Beneath this line are the data; copy exactly the part of them that opens with the line containing "by destruct (find_first_removed" and closes with the line containing "mx_owner (q_mutex s) = Some t;", and only that part.

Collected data
◆ ◆ ◆

Lemma finish_find fuel q h q0 n prev entry r h1 q1 :
  same_links q q0 -> find_remove_loop fuel h q0 n prev entry = Some (r, h1, q1) ->
  finish (fuel + 4) (Find_loop n prev entry) h q = Some (Take_unlock r, h1, links_of q q1).
Proof.
  same_links q q0. revert prev entry.
  induction fuel as [|fuel IH]; intros prev entry; [done|]. simpl.
  destruct entry as [e|]; simpl.
  - destruct (h !! e) as [nd|] eqn:Ee; [|done]. simpl.
    destruct (_ =? n); [|by apply IH].
    replace (fuel + 4)%nat with (4 + fuel)%nat by lia. simpl. rewrite Ee. simpl.
    destruct prev as [p|]; simpl.
    + destruct (set_next h p _) as [g|]; [|done]. simpl.
      destruct (set_next g e NULL); [|done]. simpl. destruct fuel; intros; by simplify_eq/=.
    + destruct (set_next h e NULL); [|done]. simpl.
      destruct fuel; intros; by simplify_eq/=.
  - intros. simplify_eq/=. destruct (fuel + 4)%nat; done.
Qed.

(** ** Lists held by a part of the memory *)

Lemma holds_ext g h q ls f :
  (forall x, x ∈ ls -> g !! x = h !! x) -> holds h q ls f -> holds g q ls f.
Proof. apply fifo_rep_ext. Qed.

Lemma holds_nodes h q ls f x : holds h q ls f -> x ∈ ls -> is_Some (h !! x).
Proof. intros ([Hc _ _ _] & _) Hx. destruct (chain_nodes _ _ _ _ Hc Hx). eauto. Qed.

Lemma holds_empty h q ls f : holds h q ls f -> f_entries f = [] -> ls = [].
Proof.
  intros ([Hc _ _ _] & Hl & _) E. rewrite E in Hl. apply (f_equal length) in Hl.
  rewrite (contents_length _ _ _ Hc) in Hl. by destruct ls.
Qed.

Lemma holds_links h q q1 ls f : fifo_rep h q1 ls f -> holds h (links_of q q1) ls f.
Proof.
  intros ([] & ? & ? & Hn). unfold holds, links_of. simpl. split_and!; [|done..]. by split.
Qed.

(** The part of the memory with the nodes [ls]. *)
Definition part (ls : list Z) (h : heap) : heap := filter (fun kv => kv.1 ∈ ls) h.

Lemma part_subseteq ls h : part ls h ⊆ h.
Proof. apply map_filter_subseteq. Qed.

Lemma part_lookup ls h x : x ∈ ls -> part ls h !! x = h !! x.
Proof.
  intros Hx. unfold part. destruct (h !! x) as [nd|] eqn:E.
  - by apply map_lookup_filter_Some.
  - apply map_lookup_filter_None. by left.
Qed.

Lemma part_dom ls h x : x ∈ dom (part ls h) -> x ∈ ls.
Proof.
  intros [nd Hx]%elem_of_dom. unfold part in Hx. by apply map_lookup_filter_Some in Hx as [_ ?].
Qed.

Lemma frame_entry ls g g1 x : frame ls g g1 -> nd_entry <$> g1 !! x = nd_entry <$> g !! x.
Proof. intros (_ & E & _). apply E. Qed.

(** ** The invariant *)

(** The list [f] is in the queue, whose nodes nobody owns. *)
Definition queue_ok (h : heap) (q : urb_queue) (owned : gmap Z Z) (f : fifo) : Prop :=
  exists ls, holds h q ls f /\ forall x, x ∈ ls -> owned !! x = None.

(** The thread [t] is at [p] in a section that was entered with the list [f] in the
    queue: on nodes [g] that no other thread may touch, the rest of the section ends with
    what the list operation does. *)
Definition section_ok (h : heap) (q : urb_queue) (owned : gmap Z Z) (f : fifo)
    (t : Z) (c : call) (p : pc) : Prop :=
  exists g fuel p1 g1 q1 eff f1,
    g ⊆ h /\ (forall x, x ∈ dom g -> owned !! x = None \/ owned !! x = Some t) /\
    finish fuel p g q = Some (p1, g1, q1) /\ dom g1 = dom g /\
    effect_of g1 c p1 = Some eff /\ run_effect f eff = (effect_result eff, f1) /\
    queue_ok g1 q1 (pass_pointer t p1 owned) f1 /\
    (forall x, p1 = Take_unlock (Some x) -> x ∈ dom g).

Lemma queue_ok_same_links h q ls f :
  holds h q ls f ->
  exists q0, fifo_rep h q0 ls f /\ same_links q q0.
Proof. intros H. eexists. split; [exact H|]. by unfold same_links. Qed.

(** Entering a section with the list [f] in the queue. *)
Lemma section_start h q owned f t c p :
  queue_ok h q owned f -> after_lock (first_pc c) = Some p ->
  (forall e, c = Push e -> owned !! e = Some t /\ is_Some (h !! e)) ->
  section_ok h q owned f t c p.
Proof.
  intros (ls & Hh & Ho) Hp He.
  set (ns := match c with Push e => ls ++ [e] | _ => ls end).
  assert (forall x, x ∈ ls -> x ∈ ns) as Hns. { intros x Hx. subst ns. destruct c; set_solver. }
  assert (holds (part ns h) q ls f) as Hg.
  { eapply holds_ext; [|done]. intros x Hx. apply part_lookup. by apply Hns. }
  destruct (queue_ok_same_links _ _ _ _ Hg) as (q0 & Hr & Hq).
  assert (forall x, x ∈ dom (part ns h) -> owned !! x = None \/ owned !! x = Some t) as Hown.
  { intros x Hx%part_dom. subst ns. destruct c; [|auto..].
    apply elem_of_app in Hx as [Hx|Hx%list_elem_of_singleton]; [auto|subst].
    right. by apply He. }
  destruct c as [e| |n]; simpl in Hp; simplify_eq.
  - destruct (He e eq_refl) as [Hoe [nx Hx]].
    assert (e ∉ ls) as Hne. { intros Hin. apply Ho in Hin. congruence. }
    assert (part ns h !! e = Some nx) as Hx' by (rewrite part_lookup; [done|subst ns; set_solver]).
    destruct (fifo_push_rep _ _ _ _ _ _ Hr Hne Hx') as (g1 & q1 & E & Hr1 & F).
    assert (nd_entry <$> g1 !! e = Some (nd_entry nx)) as Hx1.
    { by rewrite (frame_entry _ _ _ _ F), Hx'. }
    destruct (g1 !! e) as [n1|] eqn:E1; simplify_eq/=.
    exists (part ns h), 4%nat, (Push_unlock e), g1, (links_of q q1), (E_push (nd_entry nx)), (fifo_push f (nd_entry nx)).
    split_and!; [apply part_subseteq|done|by eapply finish_push|by destruct F| |done| |done].
    + simpl. rewrite E1. simpl. congruence.
    + exists (ls ++ [e]). split; [by apply holds_links|]. intros x Hx1'. simpl.
      apply elem_of_app in Hx1' as [Hx1'|Hx1'%list_elem_of_singleton].
      * rewrite lookup_delete_ne by congruence. auto.
      * subst. apply lookup_delete_eq.
  - destruct (fifo_pop_rep _ _ _ _ Hr) as (g1 & q1 & E & Hr1 & Hres & F).
    destruct (fifo_pop f) as [r f1] eqn:Ef. simpl in *.
    exists (part ns h), 5%nat, (Take_unlock (head ls)), g1, (links_of q q1), (E_pop r), f1.
    split_and!; [apply part_subseteq|done|by eapply finish_pop|by destruct F| |by (simpl; rewrite Ef)| |].
    + simpl. do 2 f_equal. rewrite <- Hres. destruct (head ls); [|done]. simpl.
      by rewrite (frame_entry _ _ _ _ F).
    + exists (tail ls). split; [by apply holds_links|]. intros x Hx. simpl.
      destruct Hr as ([_ Hn _ _] & _). destruct ls as [|y ls]; [by apply not_elem_of_nil in Hx|]. simpl in *.
      apply NoDup_cons in Hn as [Hy _]. rewrite lookup_insert_ne by congruence. apply Ho. by right.
    + intros x [= Hx]. apply elem_of_dom. eapply holds_nodes; [exact Hg|].
      destruct ls; simplify_eq/=. by left.
  - destruct (fifo_find_remove_rep _ _ _ _ n Hr) as (x & g1 & q1 & E & Hr1 & Hres & F).
    destruct Hr as (Hr & _). pose proof Hr as [_ Hn _ _].
    destruct (queue_find_remove_spec _ _ n _ Hr) as (x' & ? & ? & E' & -> & _).
    rewrite E in E'. injection E' as -> _ _.
    destruct (fifo_find_remove f n) as [r f1] eqn:Ef. simpl in *.
    exists (part ns h), (S (S (size (part ns h)) + 4))%nat,
      (Take_unlock (find_first (has_seqnum (part ns h) n) ls)), g1, (links_of q q1),
      (E_find_remove n r), f1.
    split_and!; [apply part_subseteq|done| |by destruct F| |by (simpl; rewrite Ef)| |].
    + simpl. eapply (finish_find (S (size (part ns h)))); [done|].
      unfold queue_find_remove in E. by replace (q_head q) with (q_head q0) by (by destruct Hq).
    + simpl. do 2 f_equal. rewrite <- Hres. destruct (find_first _ _); [|done]. simpl.
      by rewrite (frame_entry _ _ _ _ F).
    + eexists. split; [by apply holds_links|]. intros x Hx. simpl.
      pose proof (elem_of_remove_first _ _ _ Hx) as Hx'.
      destruct (find_first _ ls) as [y|] eqn:Ey; [|auto].
      destruct (find_first_removed _ _ _ Hn Ey) as [_ Hy].
      rewrite lookup_insert_ne by congruence. auto.
    + intros x [= Hx]. apply elem_of_dom. eapply holds_nodes; [exact Hg|].
      by destruct (find_first_removed _ _ _ Hn Hx).
Qed.

(** The list after the calls of the log. *)
Definition q_list (s : qstate) : fifo := (replay fifo_empty (q_log s).*2).2.

Record qinv (s : qstate) : Prop := {
  qi_log : (replay fifo_empty (q_log s).*2).1 = effect_result <$> (q_log s).*2;
  qi_owned : forall n t, q_owned s !! n = Some t -> is_Some (q_heap s !! n);
  qi_waiting : forall t c p, q_threads s !! t = Some (Running c p) -> is_Some (after_lock p) ->
    p = first_pc c /\ forall e, c = Push e -> q_owned s !! e = Some t;
  qi_mutex : q_mutex s = match mx_owner (q_mutex s) with
    | None => {| mx_owner := None; mx_depth := 0 |}
    | Some t => {| mx_owner := Some t; mx_depth := 1 |}
    end;
  qi_only : forall t c p, q_threads s !! t = Some (Running c p) -> in_section p = true ->
    mx_owner (q_mutex s) = Some t;
  qi_memory : match mx_owner (q_mutex s) with
    | None => queue_ok (q_heap s) (q_queue s) (q_owned s) (q_list s)
    | Some t => exists c p, q_threads s !! t = Some (Running c p) /\ in_section p = true /\
        section_ok (q_heap s) (q_queue s) (q_owned s) (q_list s) t c p
    end;
}.

Lemma replay_snoc q fs f :
  replay q (fs ++ [f]) =
  (let '(rs, q1) := replay q fs in let '(r, q2) := run_effect q1 f in (rs ++ [r], q2)).
Proof.
  revert q. induction fs as [|g fs IH]; intros q; simpl; [by destruct (run_effect q f)|].
  destruct (run_effect q g) as [r q1]. rewrite IH. destruct (replay q1 fs) as [rs q2].
  by destruct (run_effect q2 f).
Qed.

(** The memory of the queue and of the threads inside a call is left alone. *)
Definition untouched (s : qstate) (h : heap) (owned : gmap Z Z) : Prop :=
  forall n, is_Some (q_heap s !! n) ->
  (forall t, q_owned s !! n = Some t -> q_threads s !! t <> Some Idle) ->
  h !! n = q_heap s !! n /\ owned !! n = q_owned s !! n.

Lemma queue_ok_ext h owned h' owned' q f :
  (forall n, is_Some (h !! n) -> owned !! n = None -> h' !! n = h !! n /\ owned' !! n = owned !! n) ->
  queue_ok h q owned f -> queue_ok h' q owned' f.
Proof.
  intros He (ls & Hh & Ho). exists ls. split.
  - eapply holds_ext; [|done]. intros x Hx. apply He; [by eapply holds_nodes|auto].
  - intros x Hx. rewrite <- (Ho x Hx). apply He; [by eapply holds_nodes|auto].
Qed.

Lemma pass_pointer_ext t p owned owned' x :
  owned' !! x = owned !! x -> pass_pointer t p owned' !! x = pass_pointer t p owned !! x.
Proof.
  intros E. destruct p as [| | | | |e| | | | | | | | | | | | |[e|]|]; simpl; try done;
    destruct (decide (x = e)) as [->|];
    by rewrite ?lookup_insert_eq, ?lookup_delete_eq, ?lookup_insert_ne, ?lookup_delete_ne by done.
Qed.

Lemma section_ok_ext h owned h' owned' q f t c p :
  (forall n, is_Some (h !! n) -> owned !! n = None \/ owned !! n = Some t ->
     h' !! n = h !! n /\ owned' !! n = owned !! n) ->
  section_ok h q owned f t c p -> section_ok h' q owned' f t c p.
Proof.
  intros He (g & fuel & p1 & g1 & q1 & eff & f1 & Hs & Ho & Hf & Hd & Heff & Hr & Hq & Hres).
  assert (forall x, x ∈ dom g -> h' !! x = h !! x /\ owned' !! x = owned !! x) as Hg.
  { intros x Hx. apply He; [|auto]. apply elem_of_dom in Hx as [nd Hx].
    exists nd. by eapply lookup_weaken. }
  exists g, fuel, p1, g1, q1, eff, f1. split_and!; try done.
  - apply map_subseteq_spec. intros x nd Hx. destruct (Hg x) as [-> _]; [by eapply elem_of_dom_2|].
    by eapply lookup_weaken.
  - intros x Hx. destruct (Hg x Hx) as [_ ->]. auto.
  - eapply queue_ok_ext; [|exact Hq]. intros x Hx1 _. split; [done|].
    apply pass_pointer_ext, Hg. rewrite <- Hd. by apply elem_of_dom.
Qed.

Lemma qinv_env s h owned :
  qinv s -> untouched s h owned ->
  (forall n t, owned !! n = Some t -> is_Some (h !! n)) ->
  qinv (with_owned (with_memory s h (q_queue s)) owned).
Proof.
  intros [Hl Ho Hw Hm Hon Hmem] Hu Ho'. split; simpl; try done.
  - intros t c p Ht Hp. destruct (Hw _ _ _ Ht Hp) as [-> He]. split; [done|].
    intros e ->. pose proof (He e eq_refl) as Hoe. rewrite <- Hoe. apply Hu; [eauto|].
    intros t' Ht' Hi. congruence.
  - destruct (mx_owner (q_mutex s)) as [t|].
    + destruct Hmem as (c & p & Ht & Hp & Hs). exists c, p. split_and!; [done..|].
      eapply section_ok_ext; [|exact Hs]. intros n Hn Hno. apply Hu; [done|].
      intros t' Ht' Hi. destruct Hno; congruence.
    + eapply queue_ok_ext; [|exact Hmem]. intros n Hn Hno. apply Hu; [done|]. congruence.
Qed.
(* ===== verification/LinkedHandler.v ===== *)
(** * The URB handler in memory ([server/urb_handler.c])

    [UrbHandler] keeps the handler's queues as lists of entries.  Here the same functions
    run as the code has them, on entries that are allocated, linked, written through
    pointers and freed.  [linked_handler_refines] says that they do what the functions on
    lists do, for every sequence of calls and turns of the worker, and never follow a
    dangling pointer; [linked_handler_owns_memory] that every entry is in exactly one
    place, so that nothing is leaked or freed twice. *)

From S2P Require Import Prelude CTypes Errors Protocol UsbHost UrbQueue UrbHandler.

(** ** Entries *)

Definition urb_zero : usb_urb := {|
  urb_seqnum := 0; urb_devid := 0; urb_endpoint := 0; urb_direction := 0; urb_type := 0;
  urb_transfer_flags := 0; urb_setup := replicate 8 0; urb_buffer := NULL; urb_buffer_length := 0;
  urb_actual_length := 0; urb_status := 0; urb_start_frame := 0; urb_number_of_packets := 0;
  urb_interval := 0; urb_completed := false; urb_cancelled := false |}.

Definition entry_zero : urb_entry := {|
  ent_urb := urb_zero; ent_seqnum := 0; ent_devid := 0; ent_submit_time := 0;
  ent_in_progress := false; ent_completed := false |}.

◆ ◆ ◆

▶ Solution to this problem
      by destruct (find_first_removed _ _ _ Hn Hx).
Qed.

(** The list after the calls of the log. *)
Definition q_list (s : qstate) : fifo := (replay fifo_empty (q_log s).*2).2.

Record qinv (s : qstate) : Prop := {
  qi_log : (replay fifo_empty (q_log s).*2).1 = effect_result <$> (q_log s).*2;
  qi_owned : forall n t, q_owned s !! n = Some t -> is_Some (q_heap s !! n);
  qi_waiting : forall t c p, q_threads s !! t = Some (Running c p) -> is_Some (after_lock p) ->
    p = first_pc c /\ forall e, c = Push e -> q_owned s !! e = Some t;
  qi_mutex : q_mutex s = match mx_owner (q_mutex s) with
    | None => {| mx_owner := None; mx_depth := 0 |}
    | Some t => {| mx_owner := Some t; mx_depth := 1 |}
    end;
  qi_only : forall t c p, q_threads s !! t = Some (Running c p) -> in_section p = true ->
    mx_owner (q_mutex s) = Some t;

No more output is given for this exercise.